By George F. Will
Nov. 6, 2006 issue - Many months ago it became obvious to all but the most ideologically blinkered that America is losing the war launched to deal with a chimeric problem (an arsenal of WMD) and to achieve a delusory goal (a democracy that would inspire emulation, transforming the region). Last week the president retired his mantra "stay the course" because it does not do justice to the nimbleness and subtlety of U.S. tactics for winning the war.
A surreal and ultimately disgusting facet of the Iraq fiasco is the lag between when a fact becomes obvious and when the fiasco's architects acknowledge that fact. Iraq's civil war has been raging for more than a year; so has the Washington debate about whether it is what it is.
In a recent interview with Vice President Cheney, Time magazine asked, "If you had to take back any one thing you'd said about Iraq, what would it be?" Selecting from what one hopes is a very long list, Cheney replied: "I thought that the elections that we went through in '05 would have had a bigger impact on the level of violence than they have ... I thought we were over the hump in terms of violence. I think that was premature."
He thinks so? Clearly, and weirdly, he implies that the elections had some positive impact on the level of violence. Worse, in the full transcript of the interview posted online he said the big impact he expected from the elections "hasn't happened yet." "Yet"? Doggedness can be admirable, but this is clinical.
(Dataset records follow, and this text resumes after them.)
(** * Penguins preprocessing pipeline: a shallow embedding

    The program under study is [preprocessing/automate_Rifky-Maulana.py]:
    a loader ([load_data]), a cleaning / encoding / scaling function
    ([preprocess_penguins_data]), a writer ([save_processed_data]) and an
    orchestrator ([main]).  The script is glue around pandas,
    scikit-learn and [os.path]; each library call is modelled by its
    documented behaviour and the script's own control flow is followed
    line by line.

    Numbers are idealised: a float64 cell carries a real number, so the
    statements about means and standard deviations are statements of
    exact arithmetic and say nothing about rounding. *)

From Stdlib Require Import Reals Lra Ascii String.
From stdpp Require Import gmap strings list sorting pretty.

Set Warnings "-clear-no-such-hyp".

(** ** Cells, rows and tables *)

(** One cell of a table.  [NA] is pandas' missing marker ([NaN] /
    [None]); [Str] is a Python [str] (its UTF-8 bytes, whose order is the
    code-point order Python compares by); [Int] is an int64 and [Flt] a
    float64 holding a number. *)
Inductive cell : Type :=
  | NA
  | Str (s : string)
  | Int (z : Z)
  | Flt (x : R).

Definition is_na (v : cell) : bool :=
  match v with NA => true | _ => false end.

(** A record maps column labels to cells; a label that is absent reads as
    missing, as it does when pandas builds a table from records. *)
Abbreviation row := (gmap string cell).

Definition cell_at (r : row) (c : string) : cell := default NA (r !! c).

(** [columns] is [df.columns] (labels in order, taken to be distinct as
    [read_csv] makes them) and [rows] the records in index order. *)
Record DataFrame : Type := mkDataFrame {
  columns : list string;
  rows : list row;
}.

Definition shape (df : DataFrame) : nat * nat :=
  (length (rows df), length (columns df)).

(** A pandas [Series] taken out of a table: the cells of one column. *)
Definition Series : Type := list cell.

(** ** Missing values (source lines 29-33) *)

(** [df.isnull().sum()]: per column, the number of missing cells. *)
Definition isnull_sum (df : DataFrame) : list nat :=
  map (λ c, length (filter (λ r, is_na (cell_at r c) = true) (rows df)))
      (columns df).

(** [df.isnull().sum().sum()]. *)
Definition isnull_sum_sum (df : DataFrame) : nat := sum_list (isnull_sum df).

(** A row is dropped by [dropna()] (defaults [axis=0], [how='any'])
    when at least one of its fields is missing. *)
Definition row_has_na (cols : list string) (r : row) : bool :=
  existsb (λ c, is_na (cell_at r c)) cols.

Definition dropna (df : DataFrame) : DataFrame :=
  {| columns := columns df;
     rows := filter (λ r, row_has_na (columns df) r = false) (rows df) |}.

(** The rows that [dropna] removes. *)
Definition rows_with_na (df : DataFrame) : list row :=
  filter (λ r, row_has_na (columns df) r = true) (rows df).

(** A table is clean when no field of any row is missing. *)
Definition clean (df : DataFrame) : Prop :=
  Forall (λ r, row_has_na (columns df) r = false) (rows df).

(** ** Exceptions *)

(** The Python exceptions the pipeline can meet.  [OSError] stands for
    the operating-system errors other than a missing file (a directory
    in place of a file, a refused permission) and [ParserError] for what
    pandas raises on content it cannot read. *)
Inductive exn : Type :=
  | FileNotFoundError (path : string)
  | OSError (msg : string)
  | ParserError (msg : string)
  | AttributeError (msg : string)
  | KeyError (label : string)
  | TypeError (msg : string)
  | ValueError (msg : string).

(** A computation that returns or raises. *)
Inductive result (A : Type) : Type :=
  | Ok (a : A)
  | Raise (e : exn).
Arguments Ok {A} a.
Arguments Raise {A} e.

#[global] Instance result_ret : MRet result := λ A a, Ok a.
#[global] Instance result_bind : MBind result := λ A B f m,
  match m with Ok a => f a | Raise e => Raise e end.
Anyway, what Cheney actually said 17 months ago was that the insurgency was in its "last throes." That was much stronger than saying we were "over the hump" regarding violence. Beware of people who misquote themselves while purporting to display candor.
The latest plan to pacify Baghdad—announced in June, declared a failure in October—was called Operation Together Forward. But U.S.-Iraqi togetherness is a sometime thing. Last April, The Washington Post's Jonathan Finer reported from Hawijah, Iraq, on a joint patrol to search for roadside bombs. The Iraqis refused to ride in armored U.S. Humvees, preferring pickup trucks because a cleric told them that anyone killed in an "occupier vehicle" would not go to heaven. Eventually, after threatening them with jail, U.S. Army Lt. Aaron Tapalman browbeat them into Humvees:
"About an hour later, the patrol came across a white bag on the roadside that Tapalman suspected might contain a bomb. When he asked some Iraqi soldiers to move it off the road, their commander balked, saying it wasn't his job. 'It is your job to protect the people,' Tapalman said, increasingly exasperated. 'I can go and move it myself, and you know what? I will, but don't you think your people should see you doing that kind of stuff? Someday we're not going to be here anymore.' The Iraqi soldier declined again, apologetically, and drove away."
A mordant joke told during the Cold War concerned asking an Italian, a Frenchman, an Englishman and a Russian to each describe his most cherished dream. The Italian said, "I want my country to produce the greatest artists." The Frenchman said, "I want my nation to produce the greatest philosophers." The Englishman said, "I want my country to produce the greatest parliamentarians." The Russian said, "I want my neighbor's cow to die."
The joke was no laughing matter because it turned on this truth: A history of brutalizing tyranny had stunted the Russians' aptitude for collective aspirations. Which brings us back to Iraq, which Patrick J. McDonnell of the Los Angeles Times covered for two years following the 2003 invasion. He recently returned. His Oct. 23 report ( "Into the Abyss of Baghdad") begins:
"I keep seeing his face. He appears to be in his mid-20s, bespectacled, slightly bearded, and somehow his smile conveys a sense of prosperity to come. Perhaps he is set to marry, or enroll in graduate school, or launch a business—all these flights of ambition seem possible. In the next few images he is encased in plastic: His face is frozen in a ghoulish grimace. Blackened lesions blemish his neck. 'Drill holes,' says Col. Khaled Rasheed, an Iraqi commander who is showing me the set of photographs."
Electric drills are the death squads' preferred instruments of torture. McDonnell:
"One evening I accompanied a three-Humvee convoy of MPs through largely Shiite east Baghdad ... The objective that evening was to patrol with Iraqi police, but the Iraqi lawmen are hesitant to be seen with Americans, whom they regard as IED [improvised explosive device] magnets. The joint patrol never worked out ... The next night, an armor-piercing bomb hit the same squad, Gator 1-2. A sergeant with whom I had ridden the previous evening lost a leg; the gunner and driver suffered severe shrapnel wounds."